The double promise that this rhetoric radiates makes citizen expertise practices extraordinarily auspicious and potentially authoritative – and they seem to be a huge asset in times of dwindling trust in both political and knowledge elites, not least because they harness novel resources of knowledge and participation that seem to be ‘closer to the people’: From an epistemic perspective, citizen expertise practices promise to challenge the elitism and rigidity of the science system, bring down barriers of institutionalised knowledge production and extend the diversity of the knowledge base by tapping into so far idle knowledge resources of ‘lay people’. Involving the public more broadly into public knowledge production has also been discussed as a way of raising ‘scientific literacy’, promoting the ‘public understanding of science’ (PUS) and ‘evidence-based decision-making’ in the light of post-factual pressures (see, for example, European Citizen Science Association (ECSA), 2020; Resnik et al., 2015: 476). From a democratic perspective, citizen expertise practices can be seen as ‘democratic innovations’ that differ from the traditional participation channels of the representative model of democracy because they target the less powerful, the non-elites, the wider public and less established grass roots groups (Irvin and Stansbury, 2004; Jasanoff, 2003; Nowotny, 2003). They have the potential to empower ‘ordinary citizens’ and moderate the ‘class bias’ of political participation (Fischer, 2009; Krick, 2021). Since they are co-shaped by the people on the ground, policy solutions developed by citizen experts can also be more efficient, appropriate and accepted by the public.
Empirical studies of these practices have also pointed to problems in individual cases, such as the potential devaluation of academic knowledge or the meritocratic logic of granting access only to citizens with ‘relevant knowledge’ (Meriluoto, 2017). Besides, it often remains unclear why the more direct involvement of lay people into decision-making would be ‘beneficial to the production of high-quality knowledge’ (Yearley, 2000: 109), not (merely) the extension of democracy.

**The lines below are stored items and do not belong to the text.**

(* ===== verification/_CoqProject ===== *)
-Q . S2P
Prelude.v
Machine.v
Float64.v
Metrics.v
Net.v
Config.v
Limiter.v
LimiterFacts.v
LimiterSystem.v
LimiterEffects.v
LimiterInv.v
Samples.v
LimiterProps.v
LimiterWitness.v
Wire.v
Utf8.v
Protocol.v
FrameIO.v
Proxy.v
Backend.v
Relay.v
RelayCopy.v
Runtime.v
Cache.v
Registry.v
Exposition.v
Validate.v
Task.v
Gate.v
GateResources.v
GateSafety.v
GateErrors.v
GateSystem.v
GateServices.v
GateCompose.v
GateWhole.v
Process.v
GateRun.v
Startup.v
GateWitness.v
WholeWitness.v
XdpParse.v
XdpFrame.v
XdpFilter.v
XdpProps.v
XdpRun.v
XdpTable.v
XdpWitness.v
PyNum.v
Adaptive.v
AdaptiveProps.v
AdaptiveRun.v
AdaptiveWitness.v
Controller.v
ControllerProps.v
Perimeter.v
PerimeterWitness.v
Loader.v
LoaderProps.v
LoaderInstall.v
LoaderMaps.v
LoaderWitness.v
Telemetry.v
TelemetryProps.v
TelemetryRates.v
LoaderMain.v
LoaderMainProps.v
History.v
Daemon.v
DaemonProps.v
DaemonRun.v
Failsafe.v
TelemetryWitness.v
DaemonWitness.v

Lay expertise is often elevated without sufficiently spelling out what its epistemic status is (Grundmann, 2017: 44) and how it differs from rights- and interest-based claims (Martin, 2008a, 2008b). What is more, the advent of the citizen expert is generally celebrated as an expression of a ‘democratisation of expertise’ (Jasanoff, 2003; Nowotny, 2003), the ‘co-production of knowledge’ (Jasanoff, 2006) and ‘post-normal science’ (Funtowicz and Ravetz, 1993) or the outcome of a ‘participatory turn’ in modern governance (cf. Krick, 2021; Meriluoto, 2017). Yet, as Mirowski (2018: 177) notes, an ‘impoverished notion of democracy’ is often inherent in pleas for openness and general references to democratisation. Besides, it is highly likely that citizen expertise practices encounter the same equality and accountability deficits as many other innovative participatory endeavours.
Generally speaking, academic and political debate has taken it too easily for granted that lay or citizen expertise practices represent the double cachet of expertise and democratic participation, while the conditions under which this would be the case are rarely discussed and democratic dilemmas are hardly considered. What is more, perspectives that do take a critical stance usually only consider one of the two normative dimensions at play and studies about the knowledge quality of alternative forms of expertise are particularly rare.
The evident normative potential of citizen expertise practices, their apparent advent in contemporary political practice, and the widespread sweeping enthusiasm and the lack of research that takes an integrated and critical perspective at this phenomenon call for a closer examination of the epistemic and democratic qualities of these practices. This study is interested in the many potentials of citizen expertise but also asks ‘Under which conditions does the input of ordinary citizens qualify as valuable, reliable expertise?’ and ‘What makes for the democratic quality of citizen expert participation?’
To deal with these questions, the study proceeds in two steps: In the first section (What is ‘citizen expertise’?), three different types of citizen expertise (‘local knowledge’, ‘service user involvement’ and ‘citizen science’) are described in terms of their distinct characteristics and overlaps between the forms and with special regard to the knowledge qualities and the democratic status of these practices. 1
Drawing on these findings and on theories of democracy, participation, expertise, science and knowledge, the second section (The democratic and epistemic qualities of citizen expertise) refines the concepts of expertise and participation and develops quality criteria of citizen expertise. It is argued that citizen expertise practices are epistemically particularly valuable when they are based on distinct, non-ubiquitous experiences and on collective, not just individual, insights. The democratic legitimacy of these practices is shown to depend on the representativeness of citizens experts, which is most likely realised when modes of authorisations and accountability are provided for and organised advocacy groups play a key role.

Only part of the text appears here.